PROBLEM STATEMENT: Return the run of lines below that opens with the line containing "intros Hsid. split;" and closes with the line containing "unfold RegisterPasskey. case_match;", keeping each one exact.

Stored data
|---|
(** A user of the web session cannot register a passkey. The gate lets every
    call of [StartWebAuthnChallenge] through without a principal, so a challenge
    is stored under the cookie of the browser; [RegisterPasskey] of a caller with
    a session looks under the id of the session, and finds nothing, whatever
    challenges were started before. *)
Theorem session_user_cannot_register (sha256 : string -> string) (hmac : string -> string -> string)
    (unmarshal : string -> result string TokenScopePB) (w : World) (cache : gmap string CompiledTokenScope) (remote authorization : string)
    (cookies : option (list (string * string))) (peer : option PeerCred)
    (ttl : Z) (l : list start_call) (env : CeremonyEnv) (p : AuthPrincipal) (scope : option CompiledTokenScope)
    (fault : option string) (userSlug credential challengeID label : string) (t : gmap string PasskeyRow) :
  default "" (ap_Metadata p !! "session_id") <> "" ->
  authenticate sha256 hmac unmarshal w cache start_procedure remote authorization cookies peer = (cache, Ok (mkCallContext None None remote)) /\
  let s := foldl (run_start ttl) (mkPasskeyState ∅ t) l in
  exists s' e, RegisterPasskey W env (mkCallContext (Some p) scope remote) fault userSlug credential challengeID label s = (s', Err e) /\
    ps_passkeys s' = ps_passkeys s.
Proof.
  intros Hsid. split; [reflexivity|]. intros s.
  assert (cookie_keyed s) as Hs. { apply starts_keep_cookie_keyed. intros k [e He]. cbn in He. by rewrite lookup_empty in He. }
  unfold RegisterPasskey. case_match; [|by eauto]. case_match; [|by eauto].
  unfold consumeWebAuthnChallenge. destruct (is_empty challengeID); [by eauto|].
  unfold webAuthnChallengeSessionKey. cbn [cx_principal]. unfold is_empty at 1; rewrite (proj2 (String.eqb_neq _ _) Hsid). cbn [negb].
  unfold Consume. cbn [fst snd].
  destruct (ps_challenges s !! _) as [e|] eqn:He; [|cbn; by eauto].
  destruct (Hs _ (ex_intro _ _ He)) as [r Hr]. discriminate Hr.
Qed.
End Registration.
|---|
OUTPUT:
  intros Hsid. split; [reflexivity|]. intros s.
  assert (cookie_keyed s) as Hs. { apply starts_keep_cookie_keyed. intros k [e He]. cbn in He. by rewrite lookup_empty in He. }
  unfold RegisterPasskey. case_match; [|by eauto]. case_match; [|by eauto].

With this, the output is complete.